L’arche fut installée dans la tente préparée pour elle. Des offrandes, des bénédictions, un grand festin pour le peuple où David servit lui-même les parts. Ce fut un jour de réconciliation profonde.

Le soir venu, David rentra chez lui pour bénir sa maisonnée. Mical vint à sa rencontre, et ses mots étaient tranchants comme des tessons. « Quel honneur aujourd’hui pour le roi d’Israël, s’être découvert aux yeux des servantes de ses serviteurs, comme se découvrirait un homme de rien ! »

David s’arrêta. La fatigue, l’émotion de la journée, firent place à une froide clarté. Il la regarda, cette princesse de l’ancien ordre, qui comprenait la majesté des palais mais pas celle de l’abandon devant Dieu.

« C’est devant l’Éternel que j’ai dansé, répondit-il, la voix basse mais ferme. C’est lui qui m’a choisi, moi plutôt que ton père et toute sa maison, pour m’établir comme chef sur son peuple, sur Israël. Je danserai encore pour l’Éternel, et je m’humilierai plus encore à mes propres yeux. Quant à ces servantes dont tu parles, c’est avec elles que je serai honoré. »

Le récit dit que Mical n’eut pas d’enfant jusqu’au jour de sa mort.

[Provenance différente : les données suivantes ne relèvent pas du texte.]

(* ===== verification/Usys.v ===== *)
(** * User programs

    The system calls of user/user.h as a user program sees them, programs as
    trees of calls, and what a program does when it runs in a process: the tree
    of the processes it starts, each with its file descriptors. *)

From S2P Require Import Prelude Kernel Str Ulib Printf.

(** ** Programs *)

(** The calls. [wait] is always called with a null pointer, and [exit] is a way
    for a program to end. *)
Inductive call :=
| SOpen (path : list Z) (mode : Z)
| SClose (fd : Z)
| SRead (fd n : Z)
| SWrite (fd : Z) (bs : list Z)
| SDup (fd : Z)
| SPipe
| SFork
| SWait
| SExec (path : list Z) (argv : list (list Z))
| SChdir (path : list Z)
| SMkdir (path : list Z)
| SUnlink (path : list Z)
| SLink (old new : list Z)
| SMknod (path : list Z) (major minor : Z)
| SKill (pid : Z)
| SFstat (fd : Z)
| SSbrk (n t : Z).

(** The number a call returns, and what it stores in the caller's memory: the
    bytes of [read], the two descriptors of [pipe], the fields of [struct stat]. *)
Definition answer : Type := Z * list Z.

(** A program performs calls until it returns a value or exits; [OutOfFuel] is
    the bound of a loop of the model. *)
Inductive prog (A : Type) :=
| Return (a : A)
| Exit (status : Z)
| OutOfFuel
| Call (c : call) (k : answer -> prog A).
Arguments Return {A} a.
Arguments Exit {A} status.
Arguments OutOfFuel {A}.
Arguments Call {A} c k.

Fixpoint pbind {A B} (p : prog A) (f : A -> prog B) : prog B :=
  match p with
  | Return a => f a
  | Exit st => Exit st
  | OutOfFuel => OutOfFuel
  | Call c k => Call c (fun r => pbind (k r) f)
  end.

Declare Scope prog_scope.
Delimit Scope prog_scope with prog.
Notation "'let&' x := p 'in' q" := (pbind p (fun x => q))
  (at level 100, x pattern, p at level 100, q at level 200, right associativity) : prog_scope.
Notation "p ;! q" := (pbind p (fun _ => q)) (at level 99, right associativity) : prog_scope.
Open Scope prog_scope.

(** A call used for its number only. *)
Definition sys (c : call) : prog Z := Call c (fun r => Return r.1).

(** [fprintf]: [vprintf] hands every character to [putc], which writes it. *)
Fixpoint putcs (fd : Z) (bs : list Z) : prog unit :=
  match bs with
  | [] => Return tt
  | b :: bs => sys (SWrite fd [b]) ;! putcs fd bs
  end.
Definition fprintf (fd : Z) (fmt : list Z) (args : list parg) : prog unit := putcs fd (vprintf udigits uputc fmt args).
Definition printf (fmt : list Z) (args : list parg) : prog unit := fprintf 1 fmt args.

(** A format or text that ends with a newline. *)
Definition line (s : string) : list Z := bytes_of s ++ [10].

(** [start] of user/ulib.c: a program whose [main] returns exits with its value. *)
Definition start (main : prog Z) : prog False := let& r := main in Exit r.

(** [sbrk] and [sbrklazy] of user/ulib.c, with SBRK_EAGER and SBRK_LAZY. *)
Definition usbrk (n : Z) : prog Z := sys (SSbrk n 1).
Definition usbrklazy (n : Z) : prog Z := sys (SSbrk n 2).

(** ** Processes *)

(** What a descriptor refers to: a file or an end of a pipe, with the process
    that opened or made it and how many it had opened or made before. *)
Definition procid : Type := list nat.
Inductive fdesc :=
| FFile (path : list Z) (mode : Z) (p : procid) (n : nat)
| FReadEnd (p : procid) (n : nat)
| FWriteEnd (p : procid) (n : nat).
#[global] Instance fdesc_eq_dec : EqDecision fdesc.
Proof. solve_decision. Defined.

Definition fdtable : Type := list (option fdesc).

(** The lowest free descriptor, as [fdalloc] of kernel/sysfile.c takes it. *)
Fixpoint lowest (fds : fdtable) : option nat :=
  match fds with
  | [] => None
  | None :: _ => Some O
  | Some _ :: fds => S <$> lowest fds
  end.
Definition fd_alloc (f : fdesc) (fds : fdtable) : option (nat * fdtable) :=
  (fun n => (n, <[n := Some f]> fds)) <$> lowest fds.
Definition fd_get (fds : fdtable) (fd : Z) : option fdesc := if fd <? 0 then None else mjoin (fds !! Z.to_nat fd).

(** A process: its name, how many children, pipes and open files it has made,
    its descriptors, the bytes its reads of each of them have still to return,
    what its waits will return, and its calls that changed something elsewhere. *)
Record uproc := mkU {
  u_id : procid; u_kids : nat; u_pipes : nat; u_opens : nat; u_fds : fdtable;
  u_rd : fdesc -> list Z; u_waits : list Z; u_done : list call
}.
Definition set_fds (fds : fdtable) (u : uproc) : uproc :=
  mkU (u_id u) (u_kids u) (u_pipes u) (u_opens u) fds (u_rd u) (u_waits u) (u_done u).
Definition add_pipe (fds : fdtable) (u : uproc) : uproc :=
  mkU (u_id u) (u_kids u) (S (u_pipes u)) (u_opens u) fds (u_rd u) (u_waits u) (u_done u).
Definition add_open (fds : fdtable) (u : uproc) : uproc :=
  mkU (u_id u) (u_kids u) (u_pipes u) (S (u_opens u)) fds (u_rd u) (u_waits u) (u_done u).
Definition set_rd (f : fdesc) (l : list Z) (u : uproc) : uproc :=
  mkU (u_id u) (u_kids u) (u_pipes u) (u_opens u) (u_fds u) (fun g => if decide (g = f) then l else u_rd u g) (u_waits u) (u_done u).
Definition next_wait (u : uproc) : uproc :=
  mkU (u_id u) (u_kids u) (u_pipes u) (u_opens u) (u_fds u) (u_rd u) (tail (u_waits u)) (u_done u).
Definition add_done (c : call) (u : uproc) : uproc :=
  mkU (u_id u) (u_kids u) (u_pipes u) (u_opens u) (u_fds u) (u_rd u) (u_waits u) (u_done u ++ [c]).
Definition child_of (u : uproc) : uproc := mkU (u_id u ++ [u_kids u]) 0 0 0 (u_fds u) (u_rd u) [] [].
Definition after_fork (u : uproc) : uproc :=
  mkU (u_id u) (S (u_kids u)) (u_pipes u) (u_opens u) (u_fds u) (u_rd u) (u_waits u) (u_done u).

(** What the system decides: whether a process can open a path (after the calls
    it made that changed something), fork its next child, make its next pipe or
    execute a program; how many bytes a read
    returns of those it could; what a write and the other calls return; and the
    number of a process. *)
Class Os := {
  os_open : procid -> list call -> list Z -> Z -> bool;
  os_fork : procid -> nat -> bool;
  os_pipe : procid -> nat -> bool;
  os_exec : procid -> list Z -> bool;
  os_chunk : nat -> list Z -> nat;
  os_write : procid -> fdesc -> list Z -> Z;
  os_result : procid -> list call -> call -> Z;
  os_stat : fdesc -> option (list Z);
  os_pid : procid -> Z;
  os_chunk_ok n l : (0 < n)%nat -> l <> [] -> (0 < os_chunk n l <= n)%nat /\ (os_chunk n l <= length l)%nat;
  os_pid_pos p : 0 < os_pid p
}.

(** What becomes of a process and of its children. Writing shows what was
    written where; a wait shows the descriptors the process keeps meanwhile. *)
Inductive ptree :=
| TExit (status : Z)
| TExec (path : list Z) (argv : list (list Z)) (fds : fdtable)
| TFork (child parent : ptree)
| TWait (fds : fdtable) (rest : ptree)
| TWrite (fd : option fdesc) (bs : list Z) (rest : ptree)
| TCall (c : call) (rest : ptree)
| TReturn
| TNoFuel.

Section run.
Context `{Os}.

Definition do_open (path : list Z) (mode : Z) (u : uproc) : answer * uproc :=
  if os_open (u_id u) (u_done u) path mode then
    match fd_alloc (FFile path mode (u_id u) (u_opens u)) (u_fds u) with
    | Some (fd, fds) => (Z.of_nat fd, [], add_open fds u)
    | None => (-1, [], u)
    end
  else (-1, [], u).

Definition do_close (fd : Z) (u : uproc) : answer * uproc :=
  match fd_get (u_fds u) fd with
  | Some _ => (0, [], set_fds (<[Z.to_nat fd := None]> (u_fds u)) u)
  | None => (-1, [], u)
  end.

Definition do_dup (fd : Z) (u : uproc) : answer * uproc :=
  match fd_get (u_fds u) fd with
  | Some f =>
      match fd_alloc f (u_fds u) with
      | Some (fd', fds) => (Z.of_nat fd', [], set_fds fds u)
      | None => (-1, [], u)
      end
  | None => (-1, [], u)
  end.

Definition do_pipe (u : uproc) : answer * uproc :=
  if os_pipe (u_id u) (u_pipes u) then
    match fd_alloc (FReadEnd (u_id u) (u_pipes u)) (u_fds u) with
    | Some (fd0, fds) =>
        match fd_alloc (FWriteEnd (u_id u) (u_pipes u)) fds with
        | Some (fd1, fds) => (0, [Z.of_nat fd0; Z.of_nat fd1], add_pipe fds u)
        | None => (-1, [], u)
        end
    | None => (-1, [], u)
    end
  else (-1, [], u).

Definition do_read (fd n : Z) (u : uproc) : answer * uproc :=
  match fd_get (u_fds u) fd with
  | Some f =>
      let l := u_rd u f in
      let k := if bool_decide (l = []) || (n <=? 0) then O else os_chunk (Z.to_nat n) l in
      (Z.of_nat k, take k l, set_rd f (drop k l) u)
  | None => (-1, [], u)
  end.

Definition do_fstat (fd : Z) (u : uproc) : answer :=
  match fd_get (u_fds u) fd with
  | Some f => match os_stat f with Some st => (0, st) | None => (-1, []) end
  | None => (-1, [])
  end.

Definition do_write (fd : Z) (bs : list Z) (u : uproc) : Z :=
  match fd_get (u_fds u) fd with Some f => os_write (u_id u) f bs | None => -1 end.

(** Running a program. [fork] returns twice; a successful [exec] does not
    return; the calls that are shown as they are do not change the process. *)
Fixpoint run {A} (p : prog A) (u : uproc) : ptree :=
  match p with
  | Return _ => TReturn
  | Exit st => TExit st
  | OutOfFuel => TNoFuel
  | Call c k =>
      match c with
      | SOpen path mode => run (k (do_open path mode u).1) (do_open path mode u).2
      | SClose fd => run (k (do_close fd u).1) (do_close fd u).2
      | SDup fd => run (k (do_dup fd u).1) (do_dup fd u).2
      | SPipe => run (k (do_pipe u).1) (do_pipe u).2
      | SRead fd n => run (k (do_read fd n u).1) (do_read fd n u).2
      | SFstat fd => run (k (do_fstat fd u)) u
      | SWrite fd bs => TWrite (fd_get (u_fds u) fd) bs (run (k (do_write fd bs u, [])) u)
      | SFork =>
          if os_fork (u_id u) (u_kids u) then
            TFork (run (k (0, [])) (child_of u)) (run (k (os_pid (u_id (child_of u)), [])) (after_fork u))
          else run (k (-1, [])) u
      | SWait => TWait (u_fds u) (run (k (default (-1) (head (u_waits u)), [])) (next_wait u))
      | SExec path argv =>
          if os_exec (u_id u) path then TExec path argv (u_fds u) else run (k (-1, [])) u
      | SChdir _ | SMkdir _ | SUnlink _ | SLink _ _ | SMknod _ _ _ | SKill _ | SSbrk _ _ =>
          TCall c (run (k (os_result (u_id u) (u_done u) c, [])) (add_done c u))
      end
  end.

(** The bytes a process writes when no write fails. *)
Fixpoint put (f : option fdesc) (bs : list Z) (t : ptree) : ptree :=
  match bs with [] => t | b :: bs => TWrite f [b] (put f bs t) end.

Lemma run_putcs {A} fd bs (k : unit -> prog A) u : run (pbind (putcs fd bs) k) u = put (fd_get (u_fds u) fd) bs (run (k tt) u).
Proof. induction bs as [|b bs IH]; [done|]. cbn. by rewrite IH. Qed.

Lemma run_fprintf {A} fd fmt args (k : unit -> prog A) u :
  run (pbind (fprintf fd fmt args) k) u = put (fd_get (u_fds u) fd) (vprintf udigits uputc fmt args) (run (k tt) u).
Proof. apply run_putcs. Qed.
End run.

Lemma pbind_assoc {A B C} (p : prog A) (f : A -> prog B) (g : B -> prog C) u `{Os} :
  run (pbind (pbind p f) g) u = run (pbind p (fun a => pbind (f a) g)) u.
Proof.
  revert u. induction p as [a|st| |c k IH]; intros u; [done..|]. destruct c; cbn; by rewrite ?IH.
Qed.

Une stérilité triste et symbolique, comme un cœur qui se ferme à la joie désordonnée mais réelle de la présence divine. David, lui, apprit à marcher avec un Dieu à la fois proche et infiniment autre, dont la sainteté exigeait un char neuf et des cœurs ajustés, bien plus que des mains bien intentionnées mais pressées. L’arche était à Jérusalem. La leçon, elle, était entrée dans la chair même du roi.